La escuela aparece como un lugar apropiado para experimentar la filosofía. Ella continúa siendo el principal ambiente de formación intelectual y social de niñas y niños; un espacio en el que se promueve su crecimiento intelectual, creativo y afectivo. En la escuela, niñas y niños pueden ensanchar su horizonte de experiencias al entrar en contacto con otros/as con quienes tienen mucho en común a la vez que notables diferencias. Allí también, es donde adultos a diario se disponen del mejor modo afectivo e intelectual para acoger a niñas y niños.

Pero además, la escuela es un lugar para la circulación de afectos; desde las y los docentes fomentando el compañerismo entre alumnos y alumnas, hasta el intercambio afectivo entre docentes-alumnos/as y viceversa. Esta creación permanente de lazos sociales afectivos puestos en circulación independientemente de los lazos sanguíneos, sitúa la escuela en un lugar privilegiado para trabajar la sensibilidad frente al mundo. Una sensibilidad necesaria para la tarea crítica y creativa, para la experiencia filosófica, desde donde es preciso problematizar y pensar una y otra vez el mundo para captar su complejidad y poder dejarnos interpelar por él a la vez que intervenirlo.”

En esa trama de afectos, preguntas y miradas diversas se sostiene la práctica cotidiana del proyecto.

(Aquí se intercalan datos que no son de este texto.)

(* ================================================================= *)
(** ** The reference compressor meets the contract *)

Lemma ref_decode_bits p :
  forall acc w rest,
    ref_decode acc w (pos_bits p ++ 45%N :: rest)
    = match ref_decode 0%N 1%N rest with
      | Some t => Some ((acc + w * Npos p)%N :: t)
      | None => None
      end.
Proof.
  induction p as [q IH|q IH|]; intros acc w rest; cbn [pos_bits app ref_decode].
  - change (66 =? 45)%N with false. change (66 =? 65)%N with false.
    change (66 =? 66)%N with true. cbv iota. rewrite IH.
    destruct (ref_decode 0%N 1%N rest); [|reflexivity]. do 2 f_equal. lia.
  - change (65 =? 45)%N with false. change (65 =? 65)%N with true.
    cbv iota. rewrite IH.
    destruct (ref_decode 0%N 1%N rest); [|reflexivity]. do 2 f_equal. lia.
  - change (66 =? 45)%N with false. change (66 =? 65)%N with false.
    change (66 =? 66)%N with true. change (45 =? 45)%N with true. cbv iota.
    destruct (ref_decode 0%N 1%N rest); [|reflexivity]. do 2 f_equal. lia.
Qed.

Lemma ref_decode_units s :
  ref_decode 0%N 1%N (flat_map (fun c => unit_bits c ++ [45%N]) s) = Some s.
Proof.
  induction s as [|c s IH]; [reflexivity|].
  cbn [flat_map]. rewrite <- app_assoc. cbn [app].
  destruct c as [|p]; cbn [unit_bits].
  - cbn [app ref_decode]. change (45 =? 45)%N with true. cbv iota.
    now rewrite IH.
  - rewrite ref_decode_bits, IH. reflexivity.
Qed.

Lemma pos_bits_uri_safe p : forallb uri_safe (pos_bits p) = true.
Proof. induction p; cbn [pos_bits forallb]; rewrite ?IHp; reflexivity. Qed.

Lemma ref_compress_uri_safe s : forallb uri_safe (ref_compress s) = true.
Proof.
  unfold ref_compress. cbn [forallb]. change (uri_safe 81) with true.
  cbn [andb]. induction s as [|c s IH]; [reflexivity|].
  cbn [flat_map]. rewrite !forallb_app, IH.
  destruct c; cbn [unit_bits]; rewrite ?pos_bits_uri_safe; reflexivity.
Qed.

Y es justamente esa riqueza de experiencias la que hoy se comparte y se pone en valor a través de un nuevo material colectivo.  

Conocé el documento Filosofar en la escuela: un diálogo de experiencias para seguir pensando colectivamente la educación.

Elaborado por docentes, tutoras/es y la coordinación del proyecto, reúne una sistematización de sus recorridos y aprendizajes, y abre nuevas posibilidades para seguir construyendo una escuela donde filosofar no sea un lujo, sino una forma de habitar el mundo con otros/as.